Solid Oxide Cells for Power-to-X: Materials, Applications & Challenges

Kurzfassung

In a context of climate change, the need for more carbon efficient technologies for energy storage and energy efficiency is pressing. Owing to high temperature operation and fast electrode kinetics reaction Solid Oxide Cells (SOC) present the unique feature, to be capable of reversible operation, meaning fuel cell mode and electrolysis mode. While the latter allows primarily efficient conversion of steam into Hydrogen, it also presents the huge benefit of allowing co-electrolysis of CO2 and H2O into a synthetic gas made of CO and H2 that can be processed downstream into valuable chemicals via the Fischer-Tropsch process. As practical operation requires a stable operation, it is of crucial importance to understand the behavior of those cells.
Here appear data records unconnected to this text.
(** * The oscilloscope renderer of the Moog synth prototype

    A shallow embedding of [drawWaveform] and of the effect that owns it, in
    [src/app/prototypes/moog-synth/page.tsx] (lines 33-171).

    Numbers.  The source computes on JavaScript numbers.  They are modelled
    here as the real numbers they approximate: [+], [-], [*], [/] are exact,
    [Math.sin] is [sin], [Math.PI] is [PI].  Rounding, infinities and NaN are
    outside the model; every theorem below is a statement about the exact
    values of the formulas the source evaluates.

    Effects.  The canvas is modelled by the list of drawing commands issued
    on it, the refresh scheduler by its list of pending handles, and the
    React refs by fields of a host record that is passed through.

    The second half covers the rest of the page: the note handlers
    ([playNote], [stopNote], [handleKeyPress], [handleKeyRelease], the
    keyboard listeners), the [Knob] component, and the gain values and
    envelope times [playNote] computes (lines 184-395 and 615-713). *)

From Stdlib Require Import String Reals Lra Lia ZArith Bool List Floats Sorted.
Import ListNotations.

Open Scope R_scope.

(** ** The host's [Math] functions and the remainder operator *)

Module JsMath.

(** [Math.sign]: 1, -1 or 0. *)
Definition sign (x : R) : R :=
  if Rlt_dec 0 x then 1 else if Rlt_dec x 0 then -1 else 0.

(** Rounding towards zero, the quotient the [%] operator discards. *)
Definition trunc (x : R) : Z :=
  if Rle_dec 0 x then Zfloor x else Zceil x.

(** [x % y]: the remainder has the sign of the dividend. *)
Definition rem (x y : R) : R := x - y * IZR (trunc (x / y)).

(** [Math.max] and [Math.abs]. *)
Definition max : R -> R -> R := Rmax.
Definition abs : R -> R := Rabs.

End JsMath.

(** ** Sample synthesis (lines 72-117) *)

(** [const samples = 900]. *)
Definition samples : nat := 900.

(** The state the effect closes over: [osc1Freq], [waveform], [filterCutoff].
    [waveform] is a string at run time; the [switch] compares it with the
    four literals and has a [default] branch. *)
Record Props : Type := mkProps {
  osc1Freq : R;
  waveform : string;
  filterCutoff : R
}.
The technology is mature for fuel cell mode, however operating in electrolysis mode implies new boundary conditions that may trigger novel degradation mechanism to be understood and mitigated in order to develop efficient and durable solid oxide cells for Power-to-X applications. In this presentation, the behaviour of SOC electrolysis and co-electrolysis and reversible operation is shown for operation up to 10 000 hours. The most significant degradation phenomena specific to electrolysis operation and that affect the durability of electrochemical cells (for instance: nickel migration phenomena, microstructure alteration, poisons…) are presented in terms of physico-chemical, materials and microstructural aspects and discussed. The relative sensitivity of the different cell architectures to the various degradation phenomena that are monitored and reported in this presentation is discussed. Finally, some new materials combinations candidate for the next generation SOC with improved performance and characteristics, will be presented.